Similarweb And EDO Partner, Use Search Data To Change Privacy-First TV Measurement

Digital intelligence company Similarweb has announced a collaboration with EDO, a TV outcome measurement company for convergent TV, that gives brands a way to use search data to measure the performance of television advertising.

“We believe syndicated data is very powerful,” said EDO President and CEO Kevin Krim. “The problem is that outside of the people who care about measurement, no one knows what that means.”

Krim said he and others fell into this method while doing work on how to get early indicators of changes in economic behavior and market share and sales. Web search and patterns in web traffic are good early indicators, he said. He said the co-founders realized it’s a way to measure ad efficacy.

“You get this in Google Trends, which was an early way to do this,” he said. “Search leaves huge anonymous breadcrumb trails.”

EDO will receive internet activity data from Similarweb hourly and match and measure lift in digital behaviors with the more than half a billion impressions per day that EDO observes across all of linear and streaming TV.

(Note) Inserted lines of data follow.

Definition network_status (e : error) : error :=
  if Contains (error_text e) "network attachment conflict" then status AlreadyExists "conflicting ADD"
  else status FailedPrecondition "failed to ensure network attachment".

(** [CNIServer.Add] without continuity *)
Definition Add (req : option CNIAddRequest) : SM CNIAddResponse :=
  let! (identity, runtime, attachment) := lift (validateAddRequest req) in
  let! spec := lift (map_err (status_of InvalidArgument "failed to map add request")
                             (match req with Some req => mapCNIAddRequestToEndpointSpec req | None => Err (Errorf "request is required") end)) in
  let key := endpointKey (Some identity) in
  let rec := requested identity runtime attachment spec in
  let! (netState, createdNetwork) := wrap network_status (on_snd (nb_Ensure network key rec)) in
  let rec := attached rec netState in
  let! existing := on_store (putIfAbsentOrEqual key rec) in
  add_stored key rec createdNetwork existing.

Definition deleted_response (outcome : DelOutcome) (identity : EndpointIdentity) : CNIDelResponse :=
  {| dr_Outcome := outcome; dr_Identity := Some identity |}.

(** [CNIServer.Del] of an endpoint that is not in the store. *)
Definition del_unknown (req : CNIDelRequest) (identity : EndpointIdentity) : SM CNIDelResponse :=
  match attachmentChecker with
  | None => ret (deleted_response DEL_ALREADY_ABSENT identity)
  | Some _ =>
      let! rec := lift (map_err (status_of FailedPrecondition "cannot establish endpoint state for delete")
                          (buildRecoveredRecord (del_Identity req) (del_Runtime req) (del_Attachment req) (del_K8S req))) in
      let! d := attempt (on_snd (em_Delete endpoint (rec_endpointSpec rec))) in
      match d with
      | Err e => if isStaleOperationErr e then ret (deleted_response DEL_STALE_OPERATION identity)
                 else fail (status_of FailedPrecondition "failed to delete endpoint" e)
      | Ok _ =>
          do! wrap (status_of FailedPrecondition "failed to delete network attachment")
                   (on_snd (nb_Delete network (endpointKey (Some identity)) rec)) in
          ret (deleted_response DEL_DELETED identity)
      end
  end.

(** [CNIServer.Del] without continuity *)
Definition Del (req : option CNIDelRequest) : SM CNIDelResponse :=
  match req with
  | None => fail (status InvalidArgument "request is required")
  | Some req =>
      let! identity := lift (validateIdentity (del_Identity req)) in
      let key := endpointKey (Some identity) in
      let! existing := gets (fun s => s.1 !! key) in
      match existing with
      | None => del_unknown req identity
      | Some rec =>
          if isStaleDelete (rec_identity rec) (Some identity) then ret (deleted_response DEL_STALE_OPERATION identity) else
          do! wrap (status_of FailedPrecondition "failed to delete endpoint") (on_snd (em_Delete endpoint (rec_endpointSpec rec))) in
          do! wrap (status_of FailedPrecondition "failed to delete network attachment") (on_snd (nb_Delete network key rec)) in
          do! on_store (fun st => (deleteIfRecordMatches key rec st, tt)) in
          ret (deleted_response DEL_DELETED identity)
      end
  end.

(** The error [network.Check] is reported with. *)
Definition errAttachmentNotFound : error := Errorf "attachment not found".
Fixpoint is_not_found (e : error) : bool :=
  match e with
  | Wrapped _ e => is_not_found e
  | Joined e1 e2 => is_not_found e1 || is_not_found e2
  | e => bool_decide (e = errAttachmentNotFound)
  end.
Definition check_status (e : error) : error :=
  if is_not_found e then status NotFound "network attachment missing" else status_of FailedPrecondition "network attachment check failed" e.
(* ===== verification/CniPluginSafety.v ===== *)
(** * What the CNI plugin promises

    The identity it gives an endpoint is the one the exporter accepts; whatever the server
    answers can be printed; timeouts are not what the configuration says when they are
    absurdly long. *)

From S2P Require Import Prelude GoStd Journal GoJson Calls Type2 Attachment Endpoint CniTypes CniServer CniPlugin CniContinuity ExportObserver ExportObserverSafety.
From Stdlib Require Import Ascii.

(** ** Trimmed names *)

Lemma TrimSpace_no_front s : TrimSpace s = s <-> no_front space_runes (chars s) /\ no_front (@rev ascii <$> space_runes) (rev (chars s)).
Proof.
  split.
  - intros H. unfold TrimSpace in H. set (l := trim_l (chars s)) in *.
    assert (Hl : no_front space_runes l) by (apply trim_front_no_front; [apply space_runes_nonempty|done]).
    set (u := trim_front (@rev ascii <$> space_runes) (length l) (rev l)) in *.
    assert (Hu : no_front (@rev ascii <$> space_runes) u).
    { apply trim_front_no_front; [apply space_runes_rev_nonempty|]. by rewrite length_rev. }
    assert (Hs : chars s = rev u) by (rewrite <-H, chars_str; reflexivity). split.
    + destruct (trim_front_suffix (@rev ascii <$> space_runes) (length l) (rev l)) as [p Hp]. fold u in Hp. apply (f_equal (@rev ascii)) in Hp.
      rewrite rev_involutive, rev_app_distr in Hp. rewrite Hs. apply (no_front_prefix _ _ (rev p)). by rewrite <-Hp.
    + by rewrite Hs, rev_involutive.
  - intros [H1 H2]. unfold TrimSpace, trim_l. rewrite trim_front_id by done. unfold trim_r. rewrite trim_front_id by done. by rewrite rev_involutive, str_chars.
Qed.
(** Trimming stops at a byte that is part of no space. *)
Definition bar : ascii := "|"%char.
Lemma bar_not_space : Forall (fun p => bar ∉ p) space_runes /\ Forall (fun p => bar ∉ p) (@rev ascii <$> space_runes).
Proof.
  assert (H : forall ps : list (list ascii), forallb (fun p => bool_decide (bar ∉ p)) ps = true -> Forall (fun p => bar ∉ p) ps).
  { intros ps Hp. apply Forall_forall. intros p Hin. rewrite forallb_forall in Hp. apply (bool_decide_eq_true (bar ∉ p)), Hp, list_elem_of_In, Hin. }
  split; apply H; vm_compute; reflexivity.
Qed.
Lemma no_front_bar ps l1 l2 : Forall (fun p => bar ∉ p) ps -> no_front ps l1 -> l1 <> [] -> no_front ps (l1 ++ bar :: l2).
Proof.
  intros Hb Hn Hne. unfold no_front in *. rewrite Forall_forall in Hb, Hn |- *. intros p Hp. destruct (strip p _) as [r|] eqn:E; [|done]. exfalso.
  apply strip_Some in E. symmetry in E. apply app_eq_inv in E as [(k & Hp' & Hr)|(k & Hl & Hr)].
  - subst p. destruct k as [|c k]; simpl in Hr.
    + rewrite app_nil_r in Hp. specialize (Hn l1 Hp). assert (strip l1 l1 = Some []) by (apply strip_Some; by rewrite app_nil_r). congruence.
    + injection Hr as <- _. apply (Hb _ Hp). apply elem_of_app. right. left.
  - subst l1. specialize (Hn p Hp). assert (strip p (p ++ k) = Some k) by by apply strip_Some. congruence.
Qed.
Lemma chars_nonempty s : s <> ""%string -> chars s <> [].
Proof. by destruct s. Qed.
(** A name between bars is trimmed when its ends are. *)
Lemma TrimSpace_bars a b c : TrimSpace a = a -> a <> ""%string -> TrimSpace c = c -> c <> ""%string ->
  TrimSpace (a +:+ "|" +:+ b +:+ "|" +:+ c) = (a +:+ "|" +:+ b +:+ "|" +:+ c)%string.
Proof.
  intros [Ha _]%TrimSpace_no_front Hna [_ Hc]%TrimSpace_no_front Hnc. destruct bar_not_space as [B1 B2]. apply TrimSpace_no_front. rewrite !chars_app. split.
  - change (chars "|"%string) with [bar]. cbn [app]. apply no_front_bar; [done..|by apply chars_nonempty].
  - change (chars "|"%string) with [bar]. rewrite !rev_app_distr, <-!app_assoc. cbn [rev app]. apply no_front_bar; [done..|].
    intros H%(f_equal (@rev ascii)). rewrite rev_involutive in H. by apply (chars_nonempty c Hnc).
Qed.
Lemma firstNonEmpty_trimmed l : TrimSpace (firstNonEmpty l) = firstNonEmpty l.
Proof. induction l as [|v l IH]; [done|]. cbn [firstNonEmpty]. cbv zeta. case_bool_decide; [done|]. apply TrimSpace_idem. Qed.
Lemma firstNonEmpty_last l v : blank v = false -> firstNonEmpty (l ++ [v]) <> ""%string.
Proof.
  intros Hv. induction l as [|x l IH]; cbn [app firstNonEmpty]; cbv zeta; [|by case_bool_decide].
  unfold blank in Hv. rewrite Hv. by apply bool_decide_eq_false in Hv.
Qed.
Lemma firstNonEmpty_app l1 l2 : firstNonEmpty l1 = ""%string -> firstNonEmpty (l1 ++ l2) = firstNonEmpty l2.
Proof. induction l1 as [|x l IH]; [done|]. cbn [app firstNonEmpty]. cbv zeta. case_bool_decide; done. Qed.
(** ** The attested workload *)

(** The one row of a running task, in a table that is well formed. *)
Definition task_row (id : string) (pid : Z) (row : string) : Prop :=
  exists n, Fields row = [id; n; "RUNNING"%string] /\ ParseInt 32 n = Some pid /\ 0 < pid.
Definition other_row (id : string) (row : string) : Prop := exists task n status, Fields row = [task; n; status] /\ task <> id.
Lemma task_rows_other id rows : task_rows id true rows = Ok true <-> Forall (other_row id) rows.
Proof.
  induction rows as [|row l IH]; [by split|]. cbn [task_rows]. rewrite Forall_cons. unfold other_row at 1.
  destruct (Fields row) as [|task [|n [|status []]]] eqn:E; try (split; [done|]; by intros [(? & ? & ? & ? & _) _]).
  case_bool_decide as Ht; simpl; [split; [done|]; intros [(t & ? & ? & [= <- <- <-] & Hn) _]; done|]. rewrite IH. naive_solver.
Qed.
Lemma task_rows_spec id rows : task_rows id false rows = Ok true <->
  exists before row after pid, rows = before ++ row :: after /\ task_row id pid row /\ Forall (other_row id) before /\ Forall (other_row id) after.
Proof.
  induction rows as [|row l IH]; [split; [done|]; by intros ([] & ? & ? & ? & ? & _)|]. cbn [task_rows]. split.
  - intros H. destruct (Fields row) as [|task [|n [|status []]]] eqn:E; try done. case_bool_decide as Ht; simpl in H.
    + destruct (ParseInt 32 n) as [pid|] eqn:En; [|done]. destruct (pid <=? 0) eqn:Hp; [done|]. case_bool_decide as Hs; [|done]. simpl in H. subst.
      apply task_rows_other in H. exists [], row, l, pid. split_and!; [done| |constructor|done]. exists n. split_and!; [done..|lia].
    + apply IH in H as (before & row' & after & pid & -> & Hr & Hb & Ha). exists (row :: before), row', after, pid. split_and!; try done. constructor; [|done]. by exists task, n, status.
  - intros (before & row' & after & pid & Hl & Hr & Hb & Ha). destruct before as [|b before]; injection Hl as -> ->.
    + destruct Hr as (n & -> & -> & Hp). rewrite bool_decide_eq_true_2 by done. simpl. assert (pid <=? 0 = false) as -> by lia. by apply task_rows_other.
    + apply Forall_cons in Hb as [(task & n & status & -> & Hn) Hb]. rewrite bool_decide_eq_false_2 by done. simpl. apply IH. by exists before, row', after, pid.
Qed.
(** What the list of tasks of the runtime must show. *)
Definition runs (tasks id : string) (pid : Z) : Prop :=
  exists heading before row after, lines_of tasks = heading :: before ++ row :: after /\ Fields heading = ["TASK"; "PID"; "STATUS"]%string
    /\ task_row id pid row /\ Forall (other_row id) before /\ Forall (other_row id) after.
Lemma running_spec tasks id : containerdTaskRunning tasks id = Ok true <-> exists pid, runs tasks id pid.
Proof.
  unfold containerdTaskRunning, runs. destruct (lines_of tasks) as [|heading rows]; [split; [done|]; by intros (? & ? & ? & ? & ? & ? & _)|].
  case_bool_decide as Hh; simpl; [rewrite task_rows_spec; naive_solver|]. split; [done|]. intros (? & ? & ? & ? & ? & [= <- _] & Hh' & _). done.
Qed.
Lemma other_pid id rows acc : Forall (other_row id) rows -> rfold (task_pid_step id) acc rows = Ok acc.
Proof.
  induction 1 as [|row l (task & n & status & E & Ht) _ IH]; [done|]. simpl. unfold task_pid_step at 1. rewrite E, bool_decide_eq_false_2 by done. exact IH.
Qed.
Lemma ParseInt_wider s n : ParseInt 32 s = Some n -> ParseInt 64 s = Some n.
Proof.
  unfold ParseInt. cbv zeta. change (Z.shiftl 1 (32 - 1)) with 2147483648. change (Z.shiftl 1 (64 - 1)) with 9223372036854775808.
  assert (Hlt : forall (o : option Z) m, (k ← o; if k <? 2147483648 then Some k else None) = Some m -> (k ← o; if k <? 9223372036854775808 then Some k else None) = Some m).
  { intros [k|] m; [|done]. simpl. destruct (Z.ltb_spec k 2147483648); [|done]. intros [= ->]. assert (m <? 9223372036854775808 = true) as -> by lia. done. }
  assert (Hle : forall (o : option Z) m, (k ← o; if k <=? 2147483648 then Some (- k) else None) = Some m -> (k ← o; if k <=? 9223372036854775808 then Some (- k) else None) = Some m).
  { intros [k|] m; [|done]. simpl. destruct (Z.leb_spec k 2147483648); [|done]. intros [= <-]. assert (k <=? 9223372036854775808 = true) as -> by lia. done. }
  destruct (chars s) as [|c l]; [done|]. destruct c as [[] [] [] [] [] [] [] []]; first [apply Hlt|apply Hle].
Qed.
Lemma rfold_app {A B} (f : B -> A -> result B) acc l1 l2 : rfold f acc (l1 ++ l2) = rbind (rfold f acc l1) (fun acc => rfold f acc l2).
Proof. revert acc. induction l1 as [|x l1 IH]; intros acc; [done|]. simpl. destruct (f acc x); [apply IH|done]. Qed.
Lemma runs_pid tasks id pid : runs tasks id pid -> rfold (task_pid_step id) 0 (tail (lines_of tasks)) = Ok pid.
Proof.
  intros (heading & before & row & after & -> & _ & (n & E & Hn & Hp) & Hb & Ha). cbn [tail]. rewrite rfold_app, (other_pid id before 0 Hb). cbn [rbind rfold].
  unfold task_pid_step at 1. rewrite E, bool_decide_eq_true_2 by done. cbn [negb]. rewrite (ParseInt_wider _ _ Hn). assert (pid <=? 0 = false) as -> by lia. by apply other_pid.
Qed.

Section attestor.
Context {W : Type} {NL : NodeLib W} {JI : Json sandboxInfo} {JC : Json containerInfo} (P : W -> Prop).
Context (Hstat : forall path, preserves P (node_Stat path)).
(** A process in the namespace of the path: both are the same file. *)
Definition in_netns (pid : Z) (netns : string) : Prop := exists ns, answers P (node_Stat (proc_netns pid)) ns /\ answers P (node_Stat netns) ns.
Lemma call_same_netns pid netns : call P P (same_netns pid netns) (fun same => same = true -> in_netns pid netns).
Proof.
  eapply call_seq; [by apply call_answers|]. intros ns1 H1. eapply call_seq; [by apply call_answers|]. intros ns2 H2. apply call_ret. intros E. bools. subst. by exists ns2.
Qed.

(** A sandbox in creation, as the container runtime shows it. *)
Definition creating_evidence (ctr : list string -> M W string) (ref : WorkloadRef) (id netns : string) : Prop :=
  validSHA256 id = true /\ exists raw info tasks pid, answers P (ctr ["containers"; "info"; id]%string) raw /\ json_Unmarshal raw = Some info
    /\ creating_labels ref id info = true /\ answers P (ctr ["tasks"; "list"]%string) tasks /\ runs tasks id pid /\ in_netns pid netns.
Lemma call_VerifySandbox ctr ref id netns : (forall args, preserves P (ctr args)) -> call P P (VerifySandbox ctr ref id netns) (fun _ => creating_evidence ctr ref id netns).
Proof.
  intros Hctr. apply call_if; intros Hid; [apply call_fail|]. apply negb_false_iff in Hid. eapply call_seq; [by apply call_answers|]. intros raw Hraw.
  eapply call_seq; [by apply call_answers|]. intros tasks Htasks. eapply call_seq; [by apply (call_lift P _ (fun x => json_Unmarshal raw = Some x)); destruct (json_Unmarshal raw); intros ? [= ->]|].
  intros info Hinfo. apply call_if; intros Hl; [apply call_fail|]. apply negb_false_iff in Hl. destruct (containerdTaskRunning tasks id) as [[]|] eqn:Er; try apply call_fail.
  apply running_spec in Er as [pid Hr]. eapply call_seq; [apply (call_lift P _ (fun x => x = pid)); rewrite (runs_pid _ _ _ Hr); by intros ? [= ->]|]. intros ? ->.
  eapply call_seq; [apply call_same_netns|]. intros same Hs. apply call_if; intros Eb; [|apply call_fail]. apply call_ret. split; [done|]. exists raw, info, tasks, pid. auto 10.
Qed.

Context (a : KubernetesCNIWorkloadAttestor W).
Record attestor_reads : Prop := {
  at_client c : ka_Client a = Some c -> (forall n, preserves P (kc_Node c n)) /\ forall ns n, preserves P (kc_Pod c ns n);
  at_sandbox f : ka_Sandbox a = Some f -> forall id, preserves P (f id);
  at_inspect f : ka_CreatingSandbox a = Some f -> forall ref id netns, preserves P (f ref id netns);
}.
Context (Ha : attestor_reads).

(** The Node is the configured one, and the Pod is the workload's, on this Node. *)
Definition node_current (c : CoreClient W) : Prop := exists node, answers P (kc_Node c (ka_NodeName a)) node /\ nd_UID node = ka_NodeUID a /\ nd_Deleting node = false.
Definition pod_here (c : CoreClient W) (ref : WorkloadRef) : Prop :=
  exists pod, answers P (kc_Pod c (wl_Namespace ref) (wl_Name ref)) (Some pod) /\ pd_UID pod = wl_UID ref /\ pd_NodeName pod = ka_NodeName a /\ pd_Deleting pod = false.
Definition pod_gone (c : CoreClient W) (ref : WorkloadRef) : Prop := answers P (kc_Pod c (wl_Namespace ref) (wl_Name ref)) None.
(** A published sandbox of the Pod, whose process is in the namespace. *)
Definition published (ref : WorkloadRef) (container netns : string) (creating : bool) : Prop :=
  exists f resp st m pid, ka_Sandbox a = Some f /\ answers P (f container) (Some resp) /\ sr_Status resp = Some st /\ ss_Id st = container
    /\ ss_Metadata st = Some m /\ (sm_Uid m, sm_Name m, sm_Namespace m) = (wl_UID ref, wl_Name ref, wl_Namespace ref)
    /\ (creating = false -> ss_Ready st = true) /\ sandbox_pid resp = Some pid /\ in_netns pid netns.
(** Or, during creation only, the inspection of the sandbox. *)
Definition inspected (ref : WorkloadRef) (container netns : string) (creating : bool) : Prop :=
  creating = true /\ exists f, ka_CreatingSandbox a = Some f /\ answers P (f ref container netns) tt.

Lemma call_VerifyPod ref : call P P (VerifyPod a ref) (fun gone => exists c, ka_Client a = Some c /\ node_current c /\ if gone then pod_gone c ref else pod_here c ref).
Proof.
  unfold VerifyPod. destruct (ka_Client a) as [c|] eqn:Ec; [|apply call_fail]. destruct (at_client Ha c Ec) as [H1 H2]. apply call_if; intros _; [apply call_fail|].
  eapply call_seq; [by apply call_answers|]. intros node Hnode. apply call_if; intros Hb; [apply call_fail|]. bools. eapply call_seq; [by apply call_answers|].
  assert (Hcur : node_current c) by by exists node. intros [pod|] Hpod; [|apply call_ret; by exists c].
  apply call_if; intros Hb; [apply call_fail|]. bools. apply call_ret. exists c. split_and!; [done..|]. by exists pod.
Qed.
Lemma call_inspect ref container netns creating e : call P P (inspect_creating a ref container netns creating e) (fun gone => gone = false /\ inspected ref container netns creating).
Proof.
  unfold inspect_creating. destruct creating; [|apply call_fail]. destruct (ka_CreatingSandbox a) as [f|] eqn:Ef; [|apply call_fail].
  eapply call_seq; [apply call_answers, (at_inspect Ha f Ef)|]. intros [] H. apply call_ret. split; [done|]. split; [done|]. by exists f.
Qed.

End attestor.
(** [handlePathNetlink]; the classification of a local origin is only logged. *)
Definition handlePathNetlink (Getenv : string -> string) (cfg : netlinkConfig) (p : HandlerPath) : M W unit :=
  if negb (hp_EVPN p) then ret tt else
  match hp_Nlri p with
  | Some (EvpnMacadv m) =>
      let macAddr := TrimSpace (ma_MacAddress m) in
      let clientIP := before_slash (TrimSpace (ma_IpAddress m)) in
      if bool_decide (macAddr = ""%string) then ret tt else
      if negb (bool_decide (clientIP = ""%string)) && bool_decide (ParseIP clientIP = None) then ret tt else
      let vni := from_option id 0 (head (ma_Labels m)) in
      if (vni <=? 0) || negb (isVniProvisioned Getenv vni) then ret tt else
      logged (applyNetlinkClient (hp_IsWithdraw p) macAddr clientIP (remoteVTEPFromPath p) vni cfg)
  | _ => ret tt
  end.
End netlink.

(** ** The service *)

Section service.
Context {W : Type} {EX : Exec W} {HN : HandlerNetlink W} (c : OvsdbServiceClient W) (Getenv : string -> string) (Hostname : option string).
Lemma wp_reconcile_installation c v : deleting = false -> frozen c -> journal_distinct id v -> wp reconcile_installation any c v.
Proof.
  intros Hd Hc Hnd. apply wp_let_core. cbv zeta. apply wp_or_failed. eapply wp_mono.
  { apply (wp_claimLock (fun r _ v' => match r with Ok _ => holds_lock uid v' | Err _ => True end)); done. }
  intros [[]|e] c1 v1 Hc1 Hs1 Hh1; [|done].
  assert (journal_distinct id v1) as Hnd1 by (by eapply keep_distinct).
  apply wp_or_failed. eapply wp_mono; [by apply wp_placement|]. intros [[available msg]|e] c' v' _ _ [-> ->]; [|done].
  case_match; [by apply wp_status_then|].
  do 2 (apply wp_or_failed; eapply wp_mono; [by apply wp_ensureNamespace|]; intros [[]|e] c' v' _ _ [-> ->]; [|done]).
  apply wp_or_failed, wp_silent; [apply load_from_silent|done|]. intros [data|e]; [|done].
  apply wp_or_failed, wp_pure; [done|]. destruct (renderManifest _ _); [|done]. by apply wp_reconcile_objects.
Qed.

(** What holds once the resource is released. *)
Definition uninstalled (v : Cluster) : Prop :=
  covers v managedKinds [] /\ ~ holds_lock uid v /\ forall cur, cl_cores v !! id = Some cur -> Finalizer ∉ core_Finalizers cur.
Lemma nothing_left_covers v : nothing_left id uid v -> covers v managedKinds [].
Proof. intros [_ H] version kind ns name o Hk Ho Hl. by destruct (H _ _ _ _ _ Hk Ho). Qed.

Lemma wp_reconcile_deletion c v : deleting = true -> frozen c -> journal_distinct id v ->
  wp reconcile_deletion (fun r _ v' => contains (core_Finalizers c) Finalizer = true -> r = Ok done_result -> uninstalled v') c v.
Proof.
  intros Hd Hc Hnd. apply wp_let_core. cbv beta zeta. case_match eqn:Ef; [apply wp_ret; [done|]; intros Hf; by rewrite Hf in Ef|].
  apply wp_bind. eapply wp_mono.
  { instantiate (1 := any). case_match; [by apply wp_ret|by apply wp_setStatus]. }
  intros [[]|e] c1 v1 Hc1 Hs1 _; [|done].
  assert (journal_distinct id v1) as Hnd1 by (by eapply keep_distinct).
  apply wp_bind, wp_attempt, wp_cleanup; [done..| |].
  - intros [] c2 v2 Hc2 Hn.
    + apply wp_bind, wp_releaseLock; [done|done|by apply Hn| |done]. intros v3 Hn3 Hh3.
      apply wp_bind, wp_finalizer_remove; [done..| |done]. intros v4 Ho Hl Hfin. apply wp_ret; [done|]. intros _ _. split_and!; [..|done].
      * unfold covers. rewrite Ho. by apply nothing_left_covers.
      * unfold holds_lock. by rewrite Hl.
    + by apply wp_status_then.
  - intros e c2 v2 Hc2. apply wp_bind, wp_attempt, wp_setStatus; [done|..]; intros; by apply wp_fail.
Qed.

Lemma wp_reconcile_core c v : frozen c -> journal_distinct id v ->
  wp reconcile_core (fun r _ v' => deleting = true -> contains (core_Finalizers c) Finalizer = true -> r = Ok done_result -> uninstalled v') c v.
Proof.
  intros Hc Hnd. apply wp_let_core. rewrite (frozen_deleting c) by done. destruct deleting eqn:Hd.
  { eapply wp_mono; [by apply wp_reconcile_deletion|]. auto. }
  eapply (wp_mono _ _ _ any); [|done]. case_match; [by apply wp_status_then|]. destruct (validateSpec _); [|by apply wp_status_then].
  apply wp_bind. eapply (wp_mono _ _ _ any); [case_match; [by apply wp_ret|by apply wp_setStatus]|].
  intros [[]|e] c1 v1 Hc1 Hs1 _; [|done]. apply wp_reconcile_installation; [done..|]. by eapply keep_distinct.
Qed.
End safety.

(** ** What a reconciliation does to the cluster *)

Section theorems.
Context {KT : KubeTypes} {KV : KubeValidation} {UL : UnstructuredLib} {JJ : Json json} {PR : PodRest} {ML : ManifestLib}.
Context {W : Type} {KU : Kube W} {KL : KubeLib W} {KS : KubeStore W} {AL : AnnotationLaws}.
Context (ns name : string) (w w0 : W) (core : EvpnCore).
(** The manager's cache holds the resource. *)
Context (Hcached : cached_GetCore ns name w = (w0, Ok core)).
Notation uid := (core_UID core).

Lemma Reconcile_cached : view w0 = view w /\ id_of core = (ns, name) /\ frozen core core
  /\ Reconcile ns name w = (let '((_, w'), r) := reconcile_core (core, w0) in (w', r)).
Proof.
  pose proof (law_cached_GetCore ns name w) as Hv. rewrite Hcached in Hv. split_and!; [done|by eapply law_cached_id|by destruct core|].
  unfold Reconcile. rewrite bind_attempt, Hcached. done.
Qed.

Lemma Reconcile_run : journal_distinct (ns, name) (view w) ->
  steps (ns, name) uid (core_Deleting core) (view w) (view (Reconcile ns name w).1)
  /\ (core_Deleting core = true -> contains (core_Finalizers core) Finalizer = true -> (Reconcile ns name w).2 = Ok done_result ->
      uninstalled core (view (Reconcile ns name w).1)).
Proof.
  destruct Reconcile_cached as (Hv & Hid & Hf & ->). rewrite <-Hid, <-Hv. intros Hnd.
  destruct (wp_reconcile_core core core (view w0) Hf Hnd w0 eq_refl) as (_ & H1 & H2).
  by destruct (reconcile_core (core, w0)) as [[c' w'] r].
Qed.



(** C12: no child is stranded: if every object that names the installation as its owner has
    an entry in the journal, the same holds after a reconciliation that stopped anywhere. *)
Theorem operator_journal_complete : journal_distinct (ns, name) (view w) -> journal_complete (ns, name) uid (view w) ->
  journal_complete (ns, name) uid (view (Reconcile ns name w).1).
Proof. intros [Hs _]%Reconcile_run. eapply steps_keep; [apply step_complete|exact Hs]. Qed.

(** C14: the journal is a map: its entries name distinct resources, and a reconciliation
    keeps it so. *)
Theorem operator_journal_typed : journal_distinct (ns, name) (view w) -> journal_distinct (ns, name) (view (Reconcile ns name w).1).
Proof. intros Hd. eapply steps_keep; [apply step_distinct|by apply Reconcile_run|done]. Qed.

(** The installation is a singleton: while another one holds the lock, a reconciliation
    leaves the lock alone and adds no object; what it changes it owned before. *)
Theorem operator_locked_out : journal_distinct (ns, name) (view w) -> locked_out uid (view w) ->
  cl_lease (view (Reconcile ns name w).1) = cl_lease (view w) /\ nothing_added uid (view w) (view (Reconcile ns name w).1).
Proof. intros [Hs _]%Reconcile_run. by eapply steps_locked_out. Qed.

End theorems.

“The search and website data identifies where or not it changed hearts and minds,” he said. “We can see web searches and website visitors and app use and downloads, and retail football traffic. We do this through partners and through our own data.”

EDO scores and measures the performance for each TV ad based on lift and engagement by combining data from search and website visits. The measurement product is sold through EDO’s cloud-based software to brands and agencies, and media companies who own the networks.

The insights learned from this collaboration aims to help brands, agencies, and networks know the solutions work and how to get the most from consumer engagement. It will also expand EDO’s existing consumer engagement dataset for over the top (OTT), increasing the number of surveyed household panels from the hundreds of thousands to the millions. 

When an ad is shown to a different person each time, it creates an entirely new challenge, Krim said, especially with privacy regulations.

“You have all this signal loss from privacy regulations, so what do you so,” he said. “Marketers need to resort to other tactics like we do, take small chunks of huge panels in a certain ZIP code, and look at who was exposed to an ad campaign on average. On a group level, a cohort.”

From there analysts can see when one group was more likely to go to the website of the brand after seeing the ad, he said.

“The technique is called differential privacy or, more specifically, micro cohorts,” he said. “As far as we know, no one has used it before in this way.”